[Opening Materials provided section]

Lemma prefix_at_mapped m n a : mapped m a (a + Z.of_nat n) -> prefix_at m n a = characters m n a.
Proof.
  revert a. induction n as [|n IH]; intros a Hm; [done|]. cbn [prefix_at characters].
  destruct (Hm a ltac:(lia)) as [b Hb]. rewrite Hb, IH by (intros x Hx; apply Hm; lia). f_equal.
  unfold peek. cbn [word]. rewrite Hb. cbn. by rewrite Z.mul_0_r, Z.add_0_r.
Qed.

(** The text of a buffer: printing a null pointer prints a text for it, whatever the length. *)
Definition buffer_text (m : memory) (buffer count : Z) : list char :=
  if buffer =? 0 then chars "<null>" else characters m (Z.to_nat count) buffer.

Definition is_output (fd : Z) : bool := (fd =? STDOUT_FILENO) || (fd =? STDERR_FILENO).

Lemma wp_write fd buffer count (Q : Z -> posix -> Prop) s :
  is_output fd = true -> 0 <= count -> (buffer <> 0 -> mapped (bytes s) buffer (buffer + count)) ->
  (forall s', prints s s' (buffer_text (bytes s) buffer count) -> Q (i64 count) s') ->
  wp (write fd buffer count) Q s.
Proof.
  intros Hfd Hc Hm HQ. unfold write, is_output in *.
  replace (negb (fd =? STDOUT_FILENO) && negb (fd =? STDERR_FILENO)) with false
    by (rewrite <- negb_orb; by rewrite Hfd).
  apply wp_bind, wp_zoom, wp_gets. replace (set_bytes (bytes s) s) with s by by destruct s.
  assert (Hout : outputs (emit_bytes (if buffer =? 0 then None else Some (prefix_at (bytes s) (Z.to_nat count) buffer)) count)
    (buffer_text (bytes s) buffer count)).
  { unfold buffer_text. destruct (Z.eqb_spec buffer 0) as [E|E].
    - apply (outputs_c_string (chars "<null>")). split; [by repeat constructor | by vm_compute].
    - rewrite prefix_at_mapped by (rewrite Z2Nat.id by lia; by apply Hm).
      pose proof (zlen_characters (bytes s) (Z.to_nat count) buffer) as Hl. rewrite Z2Nat.id in Hl by lia.
      rewrite <- (take_zlen (characters _ _ _)) at 2. rewrite Hl. apply outputs_bytes. lia. }
  apply wp_bind, wp_zoom. eapply wp_mono; [apply Hout|]. intros [] c Hpass. apply wp_ret, HQ. by split.
Qed.

(** *** Vectors *)

(** [count] vectors in memory, each an address and a length. *)
Record vectors_at (m : memory) (a : Z) (vs : list (Z * Z)) : Prop := {
  vectors_mapped : mapped m a (a + 16 * zlen vs);
  vectors_base i : 0 <= i < zlen vs -> peek m 8 (a + 16 * i) = fst (znth vs i);
  vectors_len i : 0 <= i < zlen vs -> peek m 8 (a + 16 * i + 8) = snd (znth vs i);
}.

(** The error of a list of vectors, after vectors of a total length. *)
Fixpoint iov_error (vs : list (Z * Z)) (total : Z) : option Z :=
  match vs with
  | [] => None
  | (b, n) :: rest =>
      if (b =? 0) && negb (n =? 0) then Some EFAULT
      else if SSIZE_MAX_VALUE - total <? n then Some EINVAL
      else iov_error rest (total + n)
  end.

Definition total_length (vs : list (Z * Z)) : Z := foldr (fun v t => snd v + t) 0 vs.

[Closing Materials provided section]

About this exercise:
Start with the line above that contains "unfold peek. cbn" and end with the line that contains "assert (Hout : outputs". Write out those lines exactly, and only those.

Task response:
  unfold peek. cbn [word]. rewrite Hb. cbn. by rewrite Z.mul_0_r, Z.add_0_r.
Qed.

(** The text of a buffer: printing a null pointer prints a text for it, whatever the length. *)
Definition buffer_text (m : memory) (buffer count : Z) : list char :=
  if buffer =? 0 then chars "<null>" else characters m (Z.to_nat count) buffer.

Definition is_output (fd : Z) : bool := (fd =? STDOUT_FILENO) || (fd =? STDERR_FILENO).

Lemma wp_write fd buffer count (Q : Z -> posix -> Prop) s :
  is_output fd = true -> 0 <= count -> (buffer <> 0 -> mapped (bytes s) buffer (buffer + count)) ->
  (forall s', prints s s' (buffer_text (bytes s) buffer count) -> Q (i64 count) s') ->
  wp (write fd buffer count) Q s.
Proof.
  intros Hfd Hc Hm HQ. unfold write, is_output in *.
  replace (negb (fd =? STDOUT_FILENO) && negb (fd =? STDERR_FILENO)) with false
    by (rewrite <- negb_orb; by rewrite Hfd).
  apply wp_bind, wp_zoom, wp_gets. replace (set_bytes (bytes s) s) with s by by destruct s.
  assert (Hout : outputs (emit_bytes (if buffer =? 0 then None else Some (prefix_at (bytes s) (Z.to_nat count) buffer)) count)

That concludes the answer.